Le second événement, c’est la COP 21, conférence de Paris sur le climat. L’accord obtenu le 12 décembre, grâce notamment au travail de fourmi(1) de Laurent Fabius, marque l’émergence d’une prise de conscience globale. La route sera longue et pleine d’embûches, pour réduire la pression des activités humaines sur le climat, mais les termes « citoyen du monde » ont commencé à prendre sens à Paris.

Le troisième événement, ce sont les élections régionales du 13 décembre. Elles ont confirmé l’ascension constante d’un parti qui préconise le repli de la France dans ses frontières. Même si, une fois de plus, la sagesse des Français l’a emporté, notamment dans la région Nord-Pas-de-Calais-Picardie, on ne peut s’empêcher de penser que ce scrutin sonne comme un dernier avertissement du peuple français à celles et ceux qui ont pour ambition de le diriger.

Quels enseignements pour l’avenir peut-on tirer de ces trois moments ? En positif, que la France a encore la capacité d’incarner, aux yeux du monde, des valeurs universelles, et qu’elle donne sa pleine mesure lorsqu’elle se met au service de causes qui la dépassent, comme ce fut le cas avec la COP 21. En négatif, que la société française recèle des fragilités qui ne pourront être surmontées qu’en réformant profondément le modèle économique et la fiscalité, pour donner enfin à chaque citoyen(ne) une place dans la société. Pour atteindre cet objectif, il convient d’agir simultanément sur les quatre gisements d’emploi que sont : le secteur privé, notamment les petites et moyennes entreprises, y compris le petit commerce, l’artisanat et l’agriculture familiale ; le secteur de l’économie sociale et solidaire ; le monde associatif ; le secteur public. Ce recentrage autour de l’emploi et de ses diverses sources doit impérativement s’accompagner d’une politique forte en matière d’enseignement, notamment primaire, afin de donner des bases solides à chaque enfant, tant sur le plan des connaissances que de l’esprit critique et de la citoyenneté.

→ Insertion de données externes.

(** * Wonders-frontend: streaming chat ingestion and notification delivery

    A shallow embedding of
      - [src/services/api.ts]                 ([ApiService]: the streaming
        call, the interceptors, the token),
      - [src/hooks/useChat.ts]                ([useChat]),
      - [src/hooks/useAuth.ts]                ([useAuth]),
      - [src/services/notificationService.ts] ([NotificationService]),
      - [src/hooks/useNotifications.ts]       ([useNotifications]),
      - [src/components/ChatInput.tsx]        ([ChatInput]),
    and the properties of these functions.

    Conventions of the embedding.
      - A JavaScript string is a [string]: the sequence of its UTF-8 bytes.
        [TextDecoder.decode(value, {stream: true})] is the identity on the
        concatenated byte stream (well-formed UTF-8 is assumed; a '\n' is a
        single byte that never occurs inside a multi-byte sequence).  What
        JavaScript defines on the characters or on the UTF-16 code units of
        a string ([trim], [>]) is defined here on the UTF-8 form of the same
        characters and code units.
      - A JavaScript [number] that holds an identifier is a [Z].
      - [undefined] and [null] are both [None].
      - React state setters applied with a functional update are applied in
        program order to one state record; an updater that reads a variable
        of the call reads the value it has when the setter is called (the
        state after the last callback of a call is the one React reaches).
      - A response body is a finite script of reads that ends with
        [{done: true}]; a stream that never ends is not described.
      - [console.log]/[console.error] are not observable and are omitted. *)

From Stdlib Require Import String Ascii List ZArith Bool Arith Lia Sorted FinFun.
Import ListNotations.

Local Open Scope string_scope.
Local Open Scope list_scope.

(** ** JavaScript string primitives *)

Module JsString.

(** [s.split(sep)] for a one-character separator: never the empty array. *)
Fixpoint split (sep : ascii) (s : string) : list string :=
  match s with
  | EmptyString => [EmptyString]
  | String c s' =>
      if Ascii.eqb c sep then EmptyString :: split sep s'
      else match split sep s' with
           | [] => [String c EmptyString]
           | seg :: segs => String c seg :: segs
           end
  end.

(** [s.slice(n)] for [0 <= n]. *)
Fixpoint slice (n : nat) (s : string) : string :=
  match n, s with
  | O, _ => s
  | S _, EmptyString => EmptyString
  | S n', String _ s' => slice n' s'
  end.

(** [s.startsWith(p)]. *)
Definition startsWith (s p : string) : bool := String.prefix p s.

(** [arr.join(sep)]; used in statements only. *)
Fixpoint join (sep : string) (l : list string) : string :=
  match l with
  | [] => EmptyString
  | [x] => x
  | x :: rest => (x ++ sep ++ join sep rest)%string
  end.

(** The characters that [s.trim()] removes (WhiteSpace and LineTerminator
    of ECMAScript), by the bytes of their UTF-8 form.  One byte: U+0009 to
    U+000D and U+0020. *)
Definition is_space (c : ascii) : bool :=
  match nat_of_ascii c with
  | 9 | 10 | 11 | 12 | 13 | 32 => true
  | _ => false
  end.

La France ne peut être la France sans la grandeur, écrivait Charles de Gaulle. Pour la France, aujourd’hui, la grandeur consisterait à s’engager fortement, en étroite collaboration avec ses partenaires européens, notamment l’Allemagne, et en impliquant la jeunesse, au service de l’unification du continent européen et de la résolution des grands problèmes qui affectent l’humanité. Ainsi la France millénaire pourrait-elle démontrer qu’il est possible de concilier harmonieusement l’attachement à sa patrie, sa nationalité, avec la qualité de citoyen européen et, aussi, sur certains sujets d’intérêt global comme le réchauffement climatique, l’accès à l’eau ou le maintien de la paix, avec celle de citoyen du monde.

Philippe MAZUEL

Paris, le 22 décembre 2015

(1) Il serait plus pertinent de parler de travail « arachnéen », c’est-à-dire d’un travail d’araignée (qui tisse une toile délicate), mais cet adjectif n’est pas très usité.